Does fibre help with constipation?
Fibre is recommended for people that have constipation.7 Your body does not absorb fibre, so when you eat fibre it goes in one end and goes out the other.8 It will help you pass stool more quickly and also increase the weight of your stools.
What is the difference between soluble fibre and insoluble fibre?
Soluble fibre dissolves in water and works to keep water within the colon, while insoluble fibre does not dissolve in water and increases bulk of stools.9 Both types of fibre can help in constipation, however, insoluble fibre works better.10
What foods are high in fibre?4
|Vegetables and legumes||Beans, lentils, chickpeas, green peas|
|Fruits||Raspberries, avocados, prunes|
|Cereal||Fibre1®, Bran Flakes®|
|Bread||Whole-wheat, rye, pumpernickel|
|Nuts||Almonds, walnuts, pistachios|
Click here for more dietary fibre options
How much fiber should I be taking?
The amount of fibre you should take depends on you. The values range between 21-38 g of fibre per day.4
Recommended amount of fibre per day.8
|19-50||25 g||38 g|
|51+||21 g||30 g|
Not sure what 21-38 g looks like? Here are some examples:
- 21 g of fibre ≈ 4 medium pears11
- 25 g of fibre ≈ 8 slices of whole wheat bread11
- 30 g of fibre ≈ 1 ¼ cups of All Bran® cereal12
- 38 g of fibre ≈ 2 ⅓ cups of cooked split peas13
It is important to drink lots of fluid to supplement fibre. Aim to drink around 6-8 glasses (1.5 – 2.0 L) of fluid per day.14
Don’t start eating a large amount of fibre tomorrow. If you change how much fibre you eat too quickly you can get some serious bloating and gas. To prevent this from happening, slowly increase the amount of fibre you eat over a few weeks.15
What other lifestyle changes are there for constipation?
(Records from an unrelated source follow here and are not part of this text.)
(** [append_message], which puts the fragments in front of [raw_message] from the last to the first;
    the offset it looks for grows with every call, so there are no more calls than fragments and one. *)
Fixpoint append_message (fuel : nat) (target_offset : Z) (frags : list Fragment) (raw_message : bytes) : res (bool * bytes) :=
  match fuel with
  | O => Panic
  | S fuel =>
      match list_find (λ f, fragment_offset (handshake_header f) = target_offset) frags with
      | Some (_, f) =>
          let fragment_end := u32 (fragment_offset (handshake_header f) + fragment_length (handshake_header f)) in
          let! (more, raw_message) :=
            (if negb (fragment_end =? hs_length (handshake_header f)) && negb (fragment_length (handshake_header f) =? 0)
             then append_message fuel fragment_end frags raw_message
             else Ok (true, raw_message)) in
          if more then Ok (true, fragment_data f ++ raw_message) else Ok (false, raw_message)
      | None => Ok (false, raw_message)
      end
  end.

Definition fb_pop : sm FragmentBuffer (bytes * Z) := λ b,
  let seq_num := current_message_sequence_number b in
  match cache b !! seq_num with
  | Some frags =>
      match append_message (S (length frags)) 0 frags [] with
      | Ok (true, raw_message) =>
          match index frags 0 with
          | Ok f =>
              let h := handshake_header f in
              let first_header := mkHandshakeHeader (handshake_type h) (hs_length h) (message_sequence h) 0 (hs_length h) in
              (Ok (handshake_header_marshal first_header ++ raw_message, epoch (record_layer_header f)),
               mkFragmentBuffer (delete seq_num (cache b)) (u16 (current_message_sequence_number b + 1)))
          | Err e => (Err e, b)
          | Panic => (Panic, b)
          end
      | Ok (false, _) => (Err ErrEmptyFragment, b)
      | Err e => (Err e, b)
      | Panic => (Panic, b)
      end
  | None => (Err ErrEmptyFragment, b)
  end.

(** * Reading what was written *)

Lemma read_put n x r : fits (8 * Z.of_nat n) x → read_uint n (put_uint n x ++ r) = Ok (x, r).
Proof.
  intros Hx. unfold read_uint. rewrite len_app, len_put_uint. rewrite (proj2 (Z.ltb_ge _ _)) by (pose proof (len_nonneg r); lia).
  by apply get_put_uint.
Qed.

Lemma read_post n l :
  Forall byte_ok l → res_post (read_uint n l) (λ '(x, r), fits (8 * Z.of_nat n) x ∧ Forall byte_ok r ∧ len r = len l - Z.of_nat n).
Proof. intros Hl. unfold read_uint. destruct (Z.ltb_spec (len l) (Z.of_nat n)) as [|H]; [done|]. by apply get_uint_post. Qed.

Definition header_ok (h : HandshakeHeader) : Prop :=
  fits 24 (hs_length h) ∧ fits 16 (message_sequence h) ∧ fits 24 (fragment_offset h) ∧ fits 24 (fragment_length h).

Definition record_ok (h : RecordLayerHeader) : Prop :=
  (protocol_version h = PROTOCOL_VERSION1_0 ∨ protocol_version h = PROTOCOL_VERSION1_2) ∧
  fits 16 (epoch h) ∧ fits 48 (sequence_number h) ∧ fits 16 (content_len h).

Lemma handshake_header_read h r : header_ok h → handshake_header_unmarshal (handshake_header_marshal h ++ r) = Ok (h, r).
Proof.
  intros (H1 & H2 & H3 & H4). unfold handshake_header_unmarshal, handshake_header_marshal. rewrite <- !app_assoc.
  rewrite read_put by (by destruct (handshake_type h)). cbn [rbind]. rewrite read_put by done. cbn [rbind].
  rewrite read_put by done. cbn [rbind]. rewrite read_put by done. cbn [rbind]. rewrite read_put by done. cbn [rbind].
  destruct h as [t ? ? ? ?]. by destruct t.
Qed.

Lemma record_header_read h r bs : record_ok h → record_header_marshal h = Ok bs → record_header_unmarshal (bs ++ r) = Ok (h, r).
Proof.
  intros (Hv & H1 & H2 & H3). unfold record_header_marshal. rewrite (proj2 (Z.ltb_ge _ _)) by (unfold fits, MAX_SEQUENCE_NUMBER in *; lia).
  intros [= <-]. unfold record_header_unmarshal. rewrite <- !app_assoc.
  rewrite read_put by (by destruct (content_type h)). cbn [rbind].
  assert (fits 8 (major (protocol_version h)) ∧ fits 8 (minor (protocol_version h))) as [Hma Hmi] by (destruct Hv as [-> | ->]; done).
  rewrite read_put by done. cbn [rbind]. rewrite read_put by done. cbn [rbind]. rewrite read_put by done. cbn [rbind].
  rewrite read_put by done. cbn [rbind]. assert (mkVersion (major (protocol_version h)) (minor (protocol_version h)) = protocol_version h) as -> by (by destruct (protocol_version h)).
  assert (negb (bool_decide (protocol_version h = PROTOCOL_VERSION1_0)) && negb (bool_decide (protocol_version h = PROTOCOL_VERSION1_2)) = false) as ->
    by (destruct Hv as [-> | ->]; done).
  rewrite read_put by done. cbn [rbind]. destruct h as [t ? ? ? ?]. by destruct t.
Qed.

Lemma len_record_header h bs : record_header_marshal h = Ok bs → len bs = RECORD_LAYER_HEADER_SIZE.
Proof. unfold record_header_marshal. case_match; [done|]. intros [= <-]. by rewrite !len_app, !len_put_uint. Qed.

Lemma len_handshake_header h : len (handshake_header_marshal h) = HANDSHAKE_HEADER_LENGTH.
Proof. unfold handshake_header_marshal. by rewrite !len_app, !len_put_uint. Qed.

Lemma handshake_header_post l :
  Forall byte_ok l → res_post (handshake_header_unmarshal l) (λ '(h, r), header_ok h ∧ HANDSHAKE_HEADER_LENGTH <= len l).
Proof.
  intros Hl. unfold handshake_header_unmarshal.
  repeat (eapply res_post_bind; [by apply read_post|]; let x := fresh "x" in let r := fresh "r" in intros [x r] (? & ? & ?)).
  simpl. split; [done|]. pose proof (len_nonneg r3). unfold HANDSHAKE_HEADER_LENGTH. lia.
Qed.

Lemma record_header_post l :
  Forall byte_ok l → res_post (record_header_unmarshal l) (λ _, RECORD_LAYER_HEADER_SIZE <= len l).
Proof.
  intros Hl. unfold record_header_unmarshal.
  do 5 (eapply res_post_bind; [by apply read_post|]; let x := fresh "x" in let r := fresh "r" in intros [x r] (? & ? & ?)). cbv zeta.
  apply res_post_if; intros _; [done|]. eapply res_post_bind; [by apply read_post|]. intros [x4 r4] (? & ? & ?). simpl.
  pose proof (len_nonneg r4). unfold RECORD_LAYER_HEADER_SIZE. lia.
Qed.

(** * The size of the buffer *)

Definition cache_size (m : gmap Z (list Fragment)) : Z := map_fold (λ _ fs n, fragments_size fs + n) 0 m.

Lemma cache_size_lookup m n : cache_size m = fragments_size (default [] (m !! n)) + cache_size (delete n m).
Proof.
  destruct (m !! n) as [fs|] eqn:E.
  - unfold cache_size. rewrite (map_fold_delete_L _ _ n fs) by (done || intros; lia). done.
  - by rewrite delete_id by done.
Qed.

Lemma cache_size_insert m n fs : cache_size (<[n := fs]> m) = fragments_size fs + cache_size (delete n m).
Proof. rewrite (cache_size_lookup (<[n := fs]> m) n). by rewrite lookup_insert_eq, delete_insert_eq. Qed.

Lemma fragments_size_app a b : fragments_size (a ++ b) = fragments_size a + fragments_size b.
Proof. induction a as [|f a IH]; [done|]. cbn [app fragments_size foldr]. fold (fragments_size (a ++ b)) (fragments_size a). lia. Qed.

Lemma fragments_size_nonneg fs : 0 <= fragments_size fs.
Proof. induction fs as [|f fs IH]; [done|]. cbn. fold (fragments_size fs). pose proof (len_nonneg (fragment_data f)). lia. Qed.

Lemma cache_size_nonneg m : 0 <= cache_size m.
Proof.
  unfold cache_size. apply (map_fold_weak_ind (λ r m, 0 <= r)); [done|]. intros i fs m' r _ Hr. pose proof (fragments_size_nonneg fs). lia.
Qed.

Lemma store_size f b : fb_size (store f b) = fb_size b + len (fragment_data f).
Proof.
  change (fb_size ?b) with (cache_size (cache b)). unfold store. cbn [cache]. rewrite cache_size_insert, fragments_size_app.
  rewrite (cache_size_lookup (cache b) (message_sequence (handshake_header f))). cbn. lia.
Qed.

(** * Whatever arrives *)

Definition fragment_ok (f : Fragment) : Prop := header_ok (handshake_header f).

Record buffer_ok (b : FragmentBuffer) : Prop := {
  bo_fragments : map_Forall (λ _ fs, fs ≠ [] ∧ Forall fragment_ok fs) (cache b);
  bo_size : fb_size b < FRAGMENT_BUFFER_MAX_SIZE
}.

Lemma store_ok f b : map_Forall (λ _ fs, fs ≠ [] ∧ Forall fragment_ok fs) (cache b) → fragment_ok f →
  map_Forall (λ _ fs, fs ≠ [] ∧ Forall fragment_ok fs) (cache (store f b)).
Proof.
  intros Hb Hf. unfold store. cbn [cache]. apply map_Forall_insert_2; [|done]. split; [by destruct (default [] _)|].
  apply Forall_app. split; [|by constructor]. destruct (cache b !! _) as [fs|] eqn:E; [exact (proj2 (Hb _ fs E))|constructor].
Qed.

Lemma push_loop_safe fuel rh buf b :
  Forall byte_ok buf → (length buf <= fuel)%nat → map_Forall (λ _ fs, fs ≠ [] ∧ Forall fragment_ok fs) (cache b) →
  let '(r, b') := push_loop fuel rh buf b in
  r ≠ Panic ∧ map_Forall (λ _ fs, fs ≠ [] ∧ Forall fragment_ok fs) (cache b') ∧ fb_size b' <= fb_size b + len buf ∧
  current_message_sequence_number b' = current_message_sequence_number b.
Proof.
  revert buf b. induction fuel as [|fuel IH]; intros buf b Hbuf Hf Hb.
  { destruct buf; [|simpl in Hf; lia]. cbn [push_loop]. change (len []) with 0. split_and!; [done..|lia|done]. }
  cbn [push_loop]. destruct buf as [|x buf']; [change (len []) with 0; split_and!; [done..|lia|done]|]. set (buf := x :: buf') in *.
  pose proof (handshake_header_post buf Hbuf) as Hh. destruct (handshake_header_unmarshal buf) as [[hh r]|e|]; [|split_and!; [done..| |done]; pose proof (len_nonneg buf); lia|done].
  destruct Hh as [Hok Hl]. cbv zeta. set (end_ := Z.min _ _).
  assert (12 <= end_ <= len buf) as He by (unfold end_, HANDSHAKE_HEADER_LENGTH in *; destruct Hok as (H1 & _); unfold fits in H1; lia).
  destruct (slice_ok buf HANDSHAKE_HEADER_LENGTH end_) as (data & -> & Ld & _); [unfold HANDSHAKE_HEADER_LENGTH; lia|lia|].
  specialize (IH (drop (Z.to_nat end_) buf) (store (mkFragment rh hh data) b)).
  destruct (push_loop fuel rh (drop (Z.to_nat end_) buf) (store (mkFragment rh hh data) b)) as [r' b'].
  destruct IH as (H1 & H2 & H3 & H4).
  - by apply Forall_drop.
  - rewrite length_drop. unfold len in He. lia.
  - by apply store_ok.
  - split_and!; [done|done| |done]. rewrite store_size in H3. cbn [fragment_data] in H3. rewrite len_drop in H3. unfold HANDSHAKE_HEADER_LENGTH in *. lia.
Qed.

Lemma filter_shorter {A} (P Q : A → Prop) `{∀ x, Decision (P x)} `{∀ x, Decision (Q x)} (l : list A) x :
  x ∈ l → P x → ¬ Q x → (∀ y, Q y → P y) → (length (filter Q l) < length (filter P l))%nat.
Proof.
  intros Hx HP HQ Hi. assert (∀ l, length (filter Q l) <= length (filter P l))%nat as Hle.
  { clear - Hi. intros l. induction l as [|y l IH]; [done|]. rewrite !filter_cons. destruct (decide (Q y)) as [q|q]; destruct (decide (P y)) as [p|p]; cbn; try lia. by apply Hi in q. }
  induction Hx as [y l|y z l Hx IH].
  - rewrite !filter_cons. rewrite decide_False, decide_True by done. cbn. pose proof (Hle l). lia.
  - specialize (IH HP HQ). rewrite !filter_cons. destruct (decide (Q z)) as [q|q]; destruct (decide (P z)) as [p|p]; cbn; try lia. by apply Hi in q.
Qed.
- Go to the bathroom as soon as you feel the urge to go – If you feel the urge to go to the bathroom, don’t resist it! Delaying it can make it harder to pass in the future.
- Set aside a specific time to go to the washroom – This should be at the same time every day. After breakfast is a good time as it is when the activity in the colon is at the highest.4
- Drink lots of fluid – This is especially important if you are eating or taking a lot of fibre. Aim to drink at least 6-8 glasses of fluid daily (around 1.5 - 2.0 L).14
- Exercise – People who are not active and moving around are at higher risk of constipation.4 Exercise will not only help for constipation but is important to keep you healthy! Find physical activity guides here.
Do probiotics work?
Some probiotics may help to move stool through the colon. There is not a lot of research to show that they will work to treat constipation.4 Before taking a probiotic, consider talking to your doctor or pharmacist.